In der Berichterstattung nimmt es sich, den Boulevard ausgenommen, so aus, dass unliebsame Themen nicht zu Feinden erkoren, sondern ignoriert werden. Exemplarisch sei hier der Umgang mit der KPÖ und anderen linken Bewegungen genannt. Während Medien über die Abspaltung der grünen Jugend von der Mutterpartei genüsslich berichteten, war der Zusammenschluss von Teilen der Jungen Grünen mit den KommunistInnen zu KPÖ PLUS kaum eine Erwähnung wert. Trotzdem die KPÖ als staatstragende Partei und maßgeblich für die Unabhängigkeit des Staates Österreich verantwortlich war und unter anderem in der Steiermark beachtliche Ergebnisse einfährt, wird sie in den meisten Umfragen nicht dezidiert genannt.
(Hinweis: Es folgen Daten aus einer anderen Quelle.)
(* ===== verification/Finishing.v ===== *)
(** * Finishing an accepted deployment
    (src/openstack_platform/controller/deployment_service.py)

    What remains once a deployment is accepted: its health is observed again, a
    reserved address is handed over, the exact predecessor is removed, and old
    images are given up.  Resuming continues where the recorded phase says. *)

From S2P Require Import Prelude Regex Json JsonParse Clock Validation Runtime Sql Schema StorageCapacity Operations.
From S2P Require Import StorageContract DeploymentConfig Applications NomadJobs Service Rollout StorageLimits OpenStack.
From S2P Require Import FloatingIp PublicIp.

(** [config.policy]: what the services use of it *)
Record Policy := {
  py_worker_flavor : string;          (* standard *)
  py_cpu_mhz : Z;
  py_memory_mib : Z;
  py_postgres_connections : Z;
  py_postgres_measured_bytes : Z;
  py_mongo_measured_bytes : Z;
  py_s3_bytes : Z;
  py_s3_objects : Z;
  py_http_seconds : Z;                (* limits *)
  py_process_seconds : Z;
  py_helper_seconds : Z;
  py_poll_interval_seconds : Z;
}.

Definition _remaining (deadline maximum : Z) : Svc Z :=
  now ← monotonic;
  let remaining := deadline - now in
  if remaining <=? 0 then raise DeploymentDeadlineError else mret (Z.min maximum remaining).

Definition text_of (o : option string) : json := opt_json JStr o.

(** [answer.get("key") is True], or else the error *)
Definition confirmed (key : string) (answer : dict) (otherwise : error) : Svc unit :=
  require (is_true (refs_get key answer)) otherwise.

(** A phase of an operation, with its references *)
Definition checkpoint (operation_id phase : string) (refs : option dict) : Svc Operation :=
  db (checkpoint_operation operation_id phase refs false None None None).

Section Finishing.
Context (platform : PlatformConfig) (policy : Policy) (helper_caller : Caller).

Definition _cleanup_deployment (application_slug job_id worker_application_id : string) (identity : string * string)
    (deadline : Z) (job_absent : Svc unit) : Svc unit :=
  cleaned ← helper_caller "app.remove" [
    ("slug", JStr application_slug); ("jobId", JStr job_id); ("candidateJobSha256", JStr identity.1);
    ("candidateImage", JStr identity.2)] deadline;
  _ ← confirmed "jobAbsent" cleaned (ApplicationError "exact predecessor job absence was not confirmed");
  _ ← job_absent;
  worker ← helper_caller "app.worker.delete" [
    ("applicationId", JStr worker_application_id); ("slug", JStr application_slug); ("single", JBool true)] deadline;
  confirmed "absent" worker (ApplicationError "deployment job or worker cleanup was not confirmed").

(** [list.remove] *)
Fixpoint remove_first (s : string) (l : list string) : list string :=
  match l with [] => [] | t :: l' => if String.eqb s t then l' else t :: remove_first s l' end.

(** The accepted images newest first, then the other candidates *)
Definition retention_history (successful all_images : list string) (current_image : string) : list string :=
  let successful := current_image :: remove_first current_image successful in
  successful ++ List.filter (fun image => negb (one_of_words successful image)) all_images.

Definition is_false (v : json) : bool := match v with JBool false => true | _ => false end.

Definition is_array (v : json) : bool := match v with JArr _ => true | _ => false end.

Definition _apply_registry_retention (application_id application_slug current_image : string) (deadline : Z) : Svc unit :=
  successful ← db (list_application_successful_manifest_history application_id);
  all_images ← db (list_application_manifest_images application_id);
  references ← db (list_active_application_manifest_references application_id);
  result ← helper_caller "app.manifest.retain" [
    ("slug", JStr application_slug);
    ("history", JArr (map JStr (retention_history successful all_images current_image)));
    ("references", JArr (map JStr references))] deadline;
  require (is_array (refs_get "deleted" result) && is_array (refs_get "protected" result))
    (ApplicationError "registry retention evidence was malformed").

(** The answer is about exactly the accepted job, healthy and alone. *)
Definition finishing_health (observation : dict) (version : Z) (accepted : DeploymentAttempt) : bool :=
  is_true (refs_get "healthy" observation)
  && is_false (refs_get "terminal" observation)
  && int_is (refs_get "version" observation) version && int_is (refs_get "currentVersion" observation) version
  && int_is (refs_get "allocations" observation) 1
  && same_text (refs_get "candidateJobSha256" observation) (at_nomad_job_sha256 accepted)
  && same_text (refs_get "candidateImage" observation) (at_image_digest accepted).

(** The accepted job and its public route are healthy. *)
Definition reobserve_accepted (application_slug : string) (accepted : DeploymentAttempt) (deadline : Z) : Svc unit :=
  match at_nomad_job accepted, at_nomad_version accepted, at_health_path accepted with
  | Some job, Some version, Some path =>
      job_id ← lift (nomad_job_id job application_slug);
      observation ← helper_caller "app.health" [
        ("slug", JStr application_slug); ("jobId", JStr job_id); ("version", JInt version);
        ("candidateJobSha256", text_of (at_nomad_job_sha256 accepted));
        ("candidateImage", text_of (at_image_digest accepted))] deadline;
      _ ← require (finishing_health observation version accepted)
            (ApplicationError "exact accepted deployment health could not be reobserved for finishing");
      timeout ← _remaining deadline (py_http_seconds policy);
      marker ← lift (nomad_route_marker job);
      healthy ← check_public_health application_slug platform (JStr path) timeout false (JStr marker);
      require healthy (ApplicationError "accepted public route could not be reobserved for finishing")
  | _, _, _ => raise (ApplicationError "accepted finishing job evidence is incomplete")
  end.

(** The recorded predecessor, unless it is the accepted deployment itself *)
Definition remove_predecessor (operation : Operation) (application_slug : string) (accepted : DeploymentAttempt)
    (deadline : Z) : Svc unit :=
  let refs := op_refs operation in
  if json_eqb (refs_get "predecessor_job_id" refs) JNull || is_true (refs_get "reuse_worker" refs) then mret tt else
  predecessor_job ← lift (bounded_text 128 (refs_get "predecessor_job_id" refs));
  predecessor_worker ← lift (uuid (refs_get "predecessor_worker_application_id" refs));
  let job := default ""%string (at_nomad_job accepted) in
  accepted_job ← lift (nomad_job_id job application_slug);
  let own := ApplicationError "predecessor cleanup targets the accepted deployment" in
  _ ← require (negb (String.eqb predecessor_job accepted_job)) own;
  placement ← lift (nomad_placement_id job);
  _ ← require (negb (String.eqb predecessor_worker placement)) own;
  hash ← lift (sha256_hex (refs_get "predecessor_job_sha256" refs));
  image ← lift (oci_digest_pin (refs_get "predecessor_image" refs));
  _cleanup_deployment application_slug predecessor_job predecessor_worker (hash, image) deadline
    (_ ← db (checkpoint_operation (op_operation_id operation) "predecessor_cleanup"
               (Some [("predecessor_job_absent", JBool true)]) true None None None); mret tt).

(** The accepted deployment the operation names *)
Definition accepted_attempt (operation : Operation) (application_id : string) : Svc (Application * DeploymentAttempt) :=
  application ← db (get_application application_id);
  active ← db (get_active_deployment application_id);
  let expected := if String.eqb (op_kind operation) "app.deploy" then JStr (op_operation_id operation)
                  else refs_get "deployment_id" (op_refs operation) in
  let drifted := ApplicationError "accepted finishing deployment identity drifted" in
  match application, active with
  | Some a, Some d =>
      _ ← require (json_eqb expected (JStr (ac_deployment_id d))) drifted;
      accepted ← db (get_deployment_attempt (ac_deployment_id d));
      let missing := ApplicationError "accepted finishing snapshot is missing" in
      match accepted with
      | Some attempt =>
          let row := attempt_row attempt in
          _ ← require (bool_decide (at_st row = a_succeeded) && op_finishing operation) missing;
          _ ← require (negb (String.eqb (op_kind operation) "app.deploy")
                       || bool_decide (at_image_digest row = op_candidate_digest operation))
                (ApplicationError "accepted finishing image identity drifted");
          mret (a, row)
      | None => raise missing
      end
  | _, _ => raise drifted
  end.

Definition finish_accepted_operation (operation : Operation) (deadline : Z) : Svc unit :=
  application_id ← lift (uuid (refs_get "application_id" (op_refs operation)));
  found ← accepted_attempt operation application_id;
  let application := found.1 in
  let accepted := found.2 in
  let phase := op_phase operation in
  let cleaning := String.eqb phase "predecessor_cleanup" in
  _ ← (if (String.eqb phase "deployment_healthy" || cleaning) && app_desired_running application
       then reobserve_accepted (app_slug application) accepted deadline else mret tt : Svc unit);
  _ ← (if String.eqb phase "deployment_healthy" then
         _ ← reconcile_accepted platform application_id deadline;
         _ ← checkpoint (op_operation_id operation) "predecessor_cleanup" None; mret tt
       else if cleaning && app_desired_running application then reconcile_accepted platform application_id deadline
       else require (one_of_words ["predecessor_cleanup"; "accepted"] phase)
              (ApplicationError "accepted finishing phase is invalid") : Svc unit);
  if String.eqb (op_kind operation) "app.enable" then
    _ ← db (mark_succeeded (op_operation_id operation) "confirmed" None); mret tt
  else
    _ ← (if negb (String.eqb phase "accepted") then
           _ ← remove_predecessor operation (app_slug application) accepted deadline;
           _ ← checkpoint (op_operation_id operation) "accepted" None; mret tt
         else mret tt : Svc unit);
    image ← lift (match at_image_digest accepted with Some i => Ok i | None => Raise AssertionError end);
    _ ← _apply_registry_retention application_id (app_slug application) image deadline;
    _ ← db (mark_succeeded (op_operation_id operation) "confirmed" None);
    mret tt.
End Finishing.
Ähnlich erging es den Piraten, die trotz des deutschen Hypes um sie in Österreich medial abgestraft wurden, während die NEOS als neoliberaler Zusammenschluss damit keine Probleme hatten.

Auch die Einladungspolitik bei den Fernsehdiskus­sionen, die durch den Druck der Privatsender mittlerweile immer zahlreicher, wichtiger und auch oberflächlicher werden, zeugt über Jahrzehnte hinweg von einem beachtlichen »Desinteresse«. Wichtiges Werkzeug ist dabei das willkürliche Regelwerk: Mal wird eingeladen, wer in der letzten Periode ausreichend gewählt wurde, mal alle jene, die Klubstärke haben, mal wieder geht es um realistische Chancen für den Einzug. Bei der kommenden Nationalratswahl, mit ihren vielen neuen Listen, wird besonders interessant zu beobachten sein, welche Kriterien dieses Mal aufgestellt werden. Immer ist aber ausschlaggebend: Die angebliche Neutralität der Berichterstattung ist zum Euphemismus dafür verkommen, das, was man nicht mag und nicht will, nicht zu kritisieren, sondern zu ignorieren und totzuschweigen.

Man braucht sich jedenfalls nicht zu wundern, in welche Richtung es auch die Kommunikation­skultur der großen politischen Parteien in den letzten Jahren verschlägt, die sich längst ganz der Hörigkeit gegenüber diesem Medienspektrum verschrieben hat.